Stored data
☆ ☆ ☆ ☆ ☆ ☆ ☆
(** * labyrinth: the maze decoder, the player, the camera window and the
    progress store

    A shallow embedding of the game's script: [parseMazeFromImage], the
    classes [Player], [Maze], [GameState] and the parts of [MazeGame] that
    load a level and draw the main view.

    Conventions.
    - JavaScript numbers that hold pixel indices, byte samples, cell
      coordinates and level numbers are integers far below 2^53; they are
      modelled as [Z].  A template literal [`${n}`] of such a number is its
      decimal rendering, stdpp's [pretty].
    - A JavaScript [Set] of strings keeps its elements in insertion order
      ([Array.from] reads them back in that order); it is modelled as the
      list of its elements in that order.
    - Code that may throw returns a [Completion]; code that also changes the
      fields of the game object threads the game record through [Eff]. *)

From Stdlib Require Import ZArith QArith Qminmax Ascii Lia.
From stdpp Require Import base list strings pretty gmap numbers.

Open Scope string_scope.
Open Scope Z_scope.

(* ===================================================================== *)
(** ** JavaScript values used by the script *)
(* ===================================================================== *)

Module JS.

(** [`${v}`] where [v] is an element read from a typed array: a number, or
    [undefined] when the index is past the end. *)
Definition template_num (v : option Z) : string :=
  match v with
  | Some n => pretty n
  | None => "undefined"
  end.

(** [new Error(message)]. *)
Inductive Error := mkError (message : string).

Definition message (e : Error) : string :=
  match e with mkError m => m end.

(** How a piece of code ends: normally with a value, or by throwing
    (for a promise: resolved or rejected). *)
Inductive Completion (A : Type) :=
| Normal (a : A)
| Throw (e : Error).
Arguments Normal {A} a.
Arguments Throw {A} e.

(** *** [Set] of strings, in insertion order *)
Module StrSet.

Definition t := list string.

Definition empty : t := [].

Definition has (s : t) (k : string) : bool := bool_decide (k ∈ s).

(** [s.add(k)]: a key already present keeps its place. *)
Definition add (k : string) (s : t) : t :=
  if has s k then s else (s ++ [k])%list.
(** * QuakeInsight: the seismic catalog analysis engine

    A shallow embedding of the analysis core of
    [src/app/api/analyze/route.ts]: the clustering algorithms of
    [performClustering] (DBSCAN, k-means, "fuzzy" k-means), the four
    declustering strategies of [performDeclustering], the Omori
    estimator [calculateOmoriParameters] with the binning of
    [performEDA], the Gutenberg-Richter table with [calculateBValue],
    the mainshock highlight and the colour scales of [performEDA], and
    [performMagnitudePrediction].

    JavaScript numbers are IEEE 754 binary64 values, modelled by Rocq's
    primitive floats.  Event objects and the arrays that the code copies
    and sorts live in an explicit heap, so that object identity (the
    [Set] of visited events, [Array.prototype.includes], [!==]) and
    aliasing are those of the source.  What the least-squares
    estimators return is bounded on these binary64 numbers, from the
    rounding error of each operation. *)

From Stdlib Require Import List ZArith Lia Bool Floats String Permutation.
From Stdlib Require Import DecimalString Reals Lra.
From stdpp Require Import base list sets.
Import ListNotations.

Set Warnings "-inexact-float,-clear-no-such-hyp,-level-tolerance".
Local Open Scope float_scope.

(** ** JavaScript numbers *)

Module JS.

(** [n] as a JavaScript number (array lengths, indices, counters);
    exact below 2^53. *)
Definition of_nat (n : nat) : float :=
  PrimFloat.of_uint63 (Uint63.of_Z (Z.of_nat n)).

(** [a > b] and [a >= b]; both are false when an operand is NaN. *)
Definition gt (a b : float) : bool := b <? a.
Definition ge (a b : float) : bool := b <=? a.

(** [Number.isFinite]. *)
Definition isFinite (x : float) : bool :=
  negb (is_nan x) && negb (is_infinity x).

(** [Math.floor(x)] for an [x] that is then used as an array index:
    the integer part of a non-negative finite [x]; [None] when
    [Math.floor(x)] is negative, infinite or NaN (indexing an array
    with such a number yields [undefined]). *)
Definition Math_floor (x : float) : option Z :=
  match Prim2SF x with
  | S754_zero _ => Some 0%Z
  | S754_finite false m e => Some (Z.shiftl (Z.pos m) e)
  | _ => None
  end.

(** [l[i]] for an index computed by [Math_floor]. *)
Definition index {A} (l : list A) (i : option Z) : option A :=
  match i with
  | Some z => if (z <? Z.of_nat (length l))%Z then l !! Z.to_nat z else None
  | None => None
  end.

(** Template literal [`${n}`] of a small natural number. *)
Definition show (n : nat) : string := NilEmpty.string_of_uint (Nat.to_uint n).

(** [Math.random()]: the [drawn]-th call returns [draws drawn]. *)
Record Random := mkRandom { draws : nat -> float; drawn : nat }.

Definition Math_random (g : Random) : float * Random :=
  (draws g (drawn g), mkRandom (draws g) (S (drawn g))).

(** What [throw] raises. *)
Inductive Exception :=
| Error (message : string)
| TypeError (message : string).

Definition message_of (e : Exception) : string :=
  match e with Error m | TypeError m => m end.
☆ ☆ ☆ ☆ ☆ ☆ ☆
Your instructions: Output exactly the lines from the one containing "(** [a > b] and" through the last line of the records, both included. Output nothing else.

Exercise output:
(** [a > b] and [a >= b]; both are false when an operand is NaN. *)
Definition gt (a b : float) : bool := b <? a.
Definition ge (a b : float) : bool := b <=? a.

(** [Number.isFinite]. *)
Definition isFinite (x : float) : bool :=
  negb (is_nan x) && negb (is_infinity x).

(** [Math.floor(x)] for an [x] that is then used as an array index:
    the integer part of a non-negative finite [x]; [None] when
    [Math.floor(x)] is negative, infinite or NaN (indexing an array
    with such a number yields [undefined]). *)
Definition Math_floor (x : float) : option Z :=
  match Prim2SF x with
  | S754_zero _ => Some 0%Z
  | S754_finite false m e => Some (Z.shiftl (Z.pos m) e)
  | _ => None
  end.

(** [l[i]] for an index computed by [Math_floor]. *)
Definition index {A} (l : list A) (i : option Z) : option A :=
  match i with
  | Some z => if (z <? Z.of_nat (length l))%Z then l !! Z.to_nat z else None
  | None => None
  end.

(** Template literal [`${n}`] of a small natural number. *)
Definition show (n : nat) : string := NilEmpty.string_of_uint (Nat.to_uint n).

(** [Math.random()]: the [drawn]-th call returns [draws drawn]. *)
Record Random := mkRandom { draws : nat -> float; drawn : nat }.

Definition Math_random (g : Random) : float * Random :=
  (draws g (drawn g), mkRandom (draws g) (S (drawn g))).

(** What [throw] raises. *)
Inductive Exception :=
| Error (message : string)
| TypeError (message : string).

Definition message_of (e : Exception) : string :=
  match e with Error m | TypeError m => m end.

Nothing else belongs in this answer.